(* ===== verification/PublicDb.v ===== *)
(** The tables of the public schema: their unique indexes and checks.

    The constraints are those of packages/database/src/migrations 001, 032, 081 and
    082.  A migration's foreign keys and NOT NULLs are in the row types or not
    modelled. *)

From S2P Require Import Prelude Js Permissions PublicRows TenantDb.

Definition with_public (p : public_tables) (t : tables) : tables :=
  mkTables (t_contacts t) (t_conversations t) (t_cases t) (t_states t) (t_assignments t)
    (t_messages t) (t_scheduled t) (t_jobs t) (t_connections t) (t_budgets t) (t_policies t)
    (t_contact_tags t) (t_auto_reply t) (t_commands t) (t_sessions t) (t_quick_replies t)
    (t_intents t) (t_cleanup_items t) (t_deleted_media t) p (t_spine t).

Definition public_table {R} (get : public_tables → list R)
    (set : list R → public_tables → public_tables) (cs : list R → list (bool * err)) : table R :=
  mkTable (λ t, get (t_public t)) (λ l t, with_public (set l (t_public t)) t) (λ l, checks (cs l)).

Lemma public_laws {R} get set cs :
  (∀ l p, get (set l p) = l) → (∀ p, set (get p) p = p) →
  (∀ l l' p, set l (set l' p) = set l p) → TableLaws (R := R) (public_table get set cs).
Proof. intros H1 H2 H3. split; intros; cbn; rewrite ?H1, ?H2, ?H3; [done|by destruct t|done]. Qed.

Definition users : table user_row :=
  public_table p_users
    (λ l p, mkPublic l (p_companies p) (p_stats p) (p_members p) (p_invitations p)
       (p_user_sessions p) (p_auth_tokens p) (p_api_tokens p) (p_grants p) (p_codes p) (p_clients p) (p_invalidated p))
    (λ l, [(unique_on (Some ∘ us_id) l, UniqueViolation "users_pkey");
           (unique_on (Some ∘ us_email) l, UniqueViolation "users_email_key")]).

Definition companies : table company_row :=
  public_table p_companies
    (λ l p, mkPublic (p_users p) l (p_stats p) (p_members p) (p_invitations p)
       (p_user_sessions p) (p_auth_tokens p) (p_api_tokens p) (p_grants p) (p_codes p) (p_clients p) (p_invalidated p))
    (λ l, [(unique_on (Some ∘ co_id) l, UniqueViolation "companies_pkey");
           (unique_on (Some ∘ co_schema_name) l, UniqueViolation "companies_schema_name_key")]).

Definition company_stats : table stats_row :=
  public_table p_stats
    (λ l p, mkPublic (p_users p) (p_companies p) l (p_members p) (p_invitations p)
       (p_user_sessions p) (p_auth_tokens p) (p_api_tokens p) (p_grants p) (p_codes p) (p_clients p) (p_invalidated p))
    (λ l, [(unique_on (Some ∘ st_company_id) l, UniqueViolation "company_stats_pkey")]).

Definition member_key (m : member_row) : option (string * string) :=
  Some (m.(mb_user_id), m.(mb_company_id)).
Definition company_members : table member_row :=
  public_table p_members
    (λ l p, mkPublic (p_users p) (p_companies p) (p_stats p) l (p_invitations p)
       (p_user_sessions p) (p_auth_tokens p) (p_api_tokens p) (p_grants p) (p_codes p) (p_clients p) (p_invalidated p))
    (λ l, [(unique_on (Some ∘ mb_id) l, UniqueViolation "company_members_pkey");
           (unique_on member_key l, UniqueViolation "company_members_user_company_unique")]).

Definition invitations : table invitation_row :=
  public_table p_invitations
    (λ l p, mkPublic (p_users p) (p_companies p) (p_stats p) (p_members p) l
       (p_user_sessions p) (p_auth_tokens p) (p_api_tokens p) (p_grants p) (p_codes p) (p_clients p) (p_invalidated p))
    (λ l, [(unique_on (Some ∘ iv_id) l, UniqueViolation "invitations_pkey");
           (unique_on (Some ∘ iv_token) l, UniqueViolation "invitations_token_key")]).

Definition user_sessions : table user_session_row :=
  public_table p_user_sessions
    (λ l p, mkPublic (p_users p) (p_companies p) (p_stats p) (p_members p) (p_invitations p)
       l (p_auth_tokens p) (p_api_tokens p) (p_grants p) (p_codes p) (p_clients p) (p_invalidated p))
    (λ l, [(unique_on (Some ∘ se_id) l, UniqueViolation "user_sessions_pkey");
           (unique_on (Some ∘ se_refresh_token) l, UniqueViolation "user_sessions_refresh_token_key")]).

Definition auth_tokens : table auth_token_row :=
  public_table p_auth_tokens
    (λ l p, mkPublic (p_users p) (p_companies p) (p_stats p) (p_members p) (p_invitations p)
       (p_user_sessions p) l (p_api_tokens p) (p_grants p) (p_codes p) (p_clients p) (p_invalidated p))
    (λ l, [(unique_on (Some ∘ at_id) l, UniqueViolation "auth_tokens_pkey");
           (unique_on (Some ∘ at_token_hash) l, UniqueViolation "auth_tokens_token_hash_key")]).

(** [scopes @> ARRAY['read'] AND cardinality(scopes) BETWEEN 1 AND 2]; that the elements are
    read or write is their type. *)
Definition grant_scopes_check (scopes : list ApiTokenScope) : bool :=
  bool_decide (scope_read ∈ scopes) && (length scopes <=? 2)%nat.
Definition token_scopes_check (scopes : list ApiTokenScope) : bool :=
  grant_scopes_check scopes
  && ((length scopes =? 1)%nat || bool_decide (scope_write ∈ scopes)).

Definition api_tokens : table api_token_row :=
  public_table p_api_tokens
    (λ l p, mkPublic (p_users p) (p_companies p) (p_stats p) (p_members p) (p_invitations p)
       (p_user_sessions p) (p_auth_tokens p) l (p_grants p) (p_codes p) (p_clients p) (p_invalidated p))
    (λ l, [(unique_on (Some ∘ tk_id) l, UniqueViolation "api_tokens_pkey");
           (unique_on (Some ∘ tk_token_hash) l, UniqueViolation "api_tokens_token_hash_key");
           (unique_on tk_refresh_token_hash l, UniqueViolation "api_tokens_refresh_hash_idx");
           (forallb (token_scopes_check ∘ tk_scopes) l, CheckViolation "api_tokens_scopes_check")]).

Definition oauth_grants : table grant_row :=
  public_table p_grants
    (λ l p, mkPublic (p_users p) (p_companies p) (p_stats p) (p_members p) (p_invitations p)
       (p_user_sessions p) (p_auth_tokens p) (p_api_tokens p) l (p_codes p) (p_clients p) (p_invalidated p))
    (λ l, [(unique_on (Some ∘ gr_id) l, UniqueViolation "oauth_grants_pkey");
           (forallb (grant_scopes_check ∘ gr_scopes) l, CheckViolation "oauth_grants_scopes_check")]).

Definition oauth_authorization_codes : table code_row :=
  public_table p_codes
    (λ l p, mkPublic (p_users p) (p_companies p) (p_stats p) (p_members p) (p_invitations p)
       (p_user_sessions p) (p_auth_tokens p) (p_api_tokens p) (p_grants p) l (p_clients p) (p_invalidated p))
    (λ l, [(unique_on (Some ∘ ac_id) l, UniqueViolation "oauth_authorization_codes_pkey");
           (unique_on (Some ∘ ac_code_hash) l,
              UniqueViolation "oauth_authorization_codes_code_hash_key")]).

Definition oauth_clients : table client_row :=
  public_table p_clients
    (λ l p, mkPublic (p_users p) (p_companies p) (p_stats p) (p_members p) (p_invitations p)
       (p_user_sessions p) (p_auth_tokens p) (p_api_tokens p) (p_grants p) (p_codes p) l (p_invalidated p))
    (λ l, [(unique_on (Some ∘ cl_client_id) l, UniqueViolation "oauth_clients_client_id_key");
           (forallb (λ r, String.prefix "https://" r.(cl_client_id)) l,
              CheckViolation "oauth_clients_client_id_https_check");
           (forallb (λ r, (0 <? length r.(cl_redirect_uris))%nat) l,
              CheckViolation "oauth_clients_redirect_uris_check")]).

Definition membership_invalidations : table string :=
  public_table p_invalidated
    (λ l p, mkPublic (p_users p) (p_companies p) (p_stats p) (p_members p) (p_invitations p)
       (p_user_sessions p) (p_auth_tokens p) (p_api_tokens p) (p_grants p) (p_codes p) (p_clients p) l)
    (λ _, []).

#[export] Instance users_laws : TableLaws users.
Proof. by apply public_laws; [|intros []|]. Qed.
#[export] Instance companies_laws : TableLaws companies.
Proof. by apply public_laws; [|intros []|]. Qed.
#[export] Instance stats_laws : TableLaws company_stats.
Proof. by apply public_laws; [|intros []|]. Qed.
#[export] Instance members_laws : TableLaws company_members.
Proof. by apply public_laws; [|intros []|]. Qed.
#[export] Instance invitations_laws : TableLaws invitations.
Proof. by apply public_laws; [|intros []|]. Qed.
#[export] Instance user_sessions_laws : TableLaws user_sessions.
Proof. by apply public_laws; [|intros []|]. Qed.
#[export] Instance auth_tokens_laws : TableLaws auth_tokens.
Proof. by apply public_laws; [|intros []|]. Qed.
#[export] Instance api_tokens_laws : TableLaws api_tokens.
Proof. by apply public_laws; [|intros []|]. Qed.
#[export] Instance grants_laws : TableLaws oauth_grants.
Proof. by apply public_laws; [|intros []|]. Qed.
#[export] Instance codes_laws : TableLaws oauth_authorization_codes.
Proof. by apply public_laws; [|intros []|]. Qed.
#[export] Instance clients_laws : TableLaws oauth_clients.
Proof. by apply public_laws; [|intros []|]. Qed.
#[export] Instance invalidations_laws : TableLaws membership_invalidations.
Proof. by apply public_laws; [|intros []|]. Qed.

(** ** Random secrets *)

(** [Buffer.toString("hex")] *)
Definition hex_digits : string := "0123456789abcdef".
Definition char_at (s : string) (i : Z) : string := String.substring (Z.to_nat i) 1 s.
Definition hex (bytes : list Z) : string :=
  foldr (λ b s, String.append (char_at hex_digits (b / 16)) (String.append (char_at hex_digits (b mod 16)) s))
    EmptyString bytes.

(** [Buffer.toString("base64url")]: six bits a character, no padding. *)
Definition base64url_alphabet : string :=
  "ABCDEFGHIJKLMNOPQRSTUVWXYZabcdefghijklmnopqrstuvwxyz0123456789-_".
Definition base64_char (n : Z) : string := char_at base64url_alphabet (n mod 64).
Fixpoint base64url (bytes : list Z) : string :=
  match bytes with
  | a :: b :: c :: rest =>
      String.append (base64_char (a / 4))
        (String.append (base64_char (a * 16 + b / 16))
          (String.append (base64_char (b * 4 + c / 64)) (String.append (base64_char c) (base64url rest))))
  | [a; b] =>
      String.append (base64_char (a / 4)) (String.append (base64_char (a * 16 + b / 16)) (base64_char (b * 4)))
  | [a] => String.append (base64_char (a / 4)) (base64_char (a * 16))
  | [] => EmptyString
  end.

(** node:crypto, bcrypt and jose: digests, password hashes and signed tokens. *)
Class Crypto := {
  sha256_hex : string → string;
  sha256_base64url : string → string;
  bcrypt_hash : string → list Z → string;  (* with a random salt *)
  bcrypt_compare : string → string → bool;
  (* SignJWT of { userId, sessionId } and of { sessionId } with a jti, with an issue time
     and an expiry *)
  sign_access : string → string → Z → Z → string;
  sign_refresh : string → string → Z → Z → string;
  (* jwtVerify at an instant: the session and the jti *)
  verify_refresh : string → Z → option (string * string);
  verify_access : string → Z → option (string * string) }.

(** ** Lemmas *)


(** Two rows of a table with a key in common are the same row. *)
Lemma api_token_unique (l : list api_token_row) a b :
  constraint api_tokens l = None → a ∈ l → b ∈ l → a.(tk_id) = b.(tk_id) → a = b.
Proof.
  intros Hc Ha Hb He. cbn -[checks unique_on] in Hc. rewrite checks_cons in Hc. destruct Hc as [Hc _].
  eapply (unique_on_eq (Some ∘ tk_id)); [exact Hc|done..|]. cbn. by rewrite He.
Qed.
Lemma grant_unique (l : list grant_row) a b :
  constraint oauth_grants l = None → a ∈ l → b ∈ l → a.(gr_id) = b.(gr_id) → a = b.
Proof.
  intros Hc Ha Hb He. cbn -[checks unique_on] in Hc. rewrite checks_cons in Hc. destruct Hc as [Hc _].
  eapply (unique_on_eq (Some ∘ gr_id)); [exact Hc|done..|]. cbn. by rewrite He.
Qed.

> **Instructions for the task**:
Return all lines in the entries above that carry the word "length".

> **Solution to the exercise**:
  bool_decide (scope_read ∈ scopes) && (length scopes <=? 2)%nat.
  && ((length scopes =? 1)%nat || bool_decide (scope_write ∈ scopes)).
           (forallb (λ r, (0 <? length r.(cl_redirect_uris))%nat) l,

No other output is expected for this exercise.